Conal gave a short presentation showing how we maintain the hyperlinks from the NZETC website to other sites, using EATS to unambiguously identify each person, book, etc. in those websites, and using TEI documents to describe how those people, books, etc, relate to each other, and to the individual pages of the websites.

The issue of Authority Control came up a lot - in particular the Australians are all hanging out for the upcoming launch of the National Library of Australia’s “People Australia” service, which is going to link together authority records for Australian people and organisations from a number of different sources.Another interesting software demo was “Heurist”, an “academic database” of web bookmarks, citations, and research data, with tagging, searching, and sharing features, developed at the University of Sydney.

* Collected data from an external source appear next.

Lemma no_tty_aborts_witness :
  run {| environ := ∅; s_fork := quiet (1234, 5); s_exec := quiet tt;
         s_getattr := failing 25; s_setraw := quiet [0];
         s_block_master := quiet tt; s_block_stdin := quiet tt;
         s_loop := [idle]; s_restore := quiet tt |} [7]
  = (Raise (TermiosError 25),
     {| child_pid := Some 1234; old_tty := None; tty := [7]; trace := [] |}).
Proof.
  exact (proj1 (no_tty_aborts
                  {| environ := ∅; s_fork := quiet (1234, 5);
                     s_exec := quiet tt; s_getattr := failing 25;
                     s_setraw := quiet [0]; s_block_master := quiet tt;
                     s_block_stdin := quiet tt; s_loop := [idle];
                     s_restore := quiet tt |} [7] 1234 5 25
                  eq_refl ltac:(lia) eq_refl eq_refl eq_refl)).
Defined.

(** X7: when [pty.fork] fails, or when [os.execvp] fails on the child
    side, the [OSError] leaves [main] at once, outside the [try]: the
    exit status is 1 and neither terminal call nor relay pass is made
    by that process. *)
Theorem shell_start_failures (sc : script) (a : attrs) (fd e : Z) :
  (has_sigterm (sigs (s_fork sc)) = false -> out (s_fork sc) = Err e ->
   run sc a = (Raise (OSError e), initial a))
  /\ (has_sigterm (sigs (s_fork sc)) = false -> out (s_fork sc) = Ok (0, fd) ->
      has_sigterm (sigs (s_exec sc)) = false -> out (s_exec sc) = Err e ->
      run sc a
      = (Raise (OSError e),
         {| child_pid := Some 0; old_tty := None; tty := a; trace := [] |}))
  /\ exit_status (Raise (OSError e)) = Some 1.
Proof.
  split; [|split; [|reflexivity]].
  - intros S F. unfold run, main, bind. rewrite syscall_eq, S, F; simpl.
    now rewrite handled_unregistered.
  - intros S F S' X. unfold run, main, os_execvp, bind.
    rewrite syscall_eq, S, F; simpl. rewrite syscall_eq, S', X; simpl.
    now rewrite !handled_unregistered.
Qed.

Lemma shell_start_failures_witness :
  run {| environ := ∅; s_fork := failing 12; s_exec := quiet tt;
         s_getattr := quiet tt; s_setraw := quiet [0];
         s_block_master := quiet tt; s_block_stdin := quiet tt;
         s_loop := [idle]; s_restore := quiet tt |} [7]
  = (Raise (OSError 12), initial [7])
  /\ run {| environ := ∅; s_fork := quiet (0, 5); s_exec := failing 2;
            s_getattr := quiet tt; s_setraw := quiet [0];
            s_block_master := quiet tt; s_block_stdin := quiet tt;
            s_loop := [idle]; s_restore := quiet tt |} [7]
     = (Raise (OSError 2),
        {| child_pid := Some 0; old_tty := None; tty := [7]; trace := [] |}).
Proof.
  split.
  - exact (proj1 (shell_start_failures
                    {| environ := ∅; s_fork := failing 12; s_exec := quiet tt;
                       s_getattr := quiet tt; s_setraw := quiet [0];
                       s_block_master := quiet tt; s_block_stdin := quiet tt;
                       s_loop := [idle]; s_restore := quiet tt |} [7] 5 12)
             eq_refl eq_refl).
  - exact (proj1 (proj2 (shell_start_failures
                    {| environ := ∅; s_fork := quiet (0, 5);
                       s_exec := failing 2; s_getattr := quiet tt;
                       s_setraw := quiet [0]; s_block_master := quiet tt;
                       s_block_stdin := quiet tt; s_loop := [idle];
                       s_restore := quiet tt |} [7] 5 2))
             eq_refl eq_refl eq_refl eq_refl).
Defined.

A common topic of presentations was the integration of maps and timelines in online exhibits. We saw some beautiful examples of old maps of Sydney changing over the years as landfills ate away at the harbour. Another striking demo showed a map of Australia with a sliding control with which you could go back and forth in time during the last 50 thousand years, and watch the map change as sea levels rose and fell, Australia joining up with Papua New Guinea, its name changing between “Australia” and “Sahul” (as archaeologists call the joint land mass), and archaeological sites fading in and out of existence as environmental conditions for those settlements changed.

Wellington will host the next meeting in December next year. With a bit of luck and some organisation we should be able to get a few more New Zealanders along!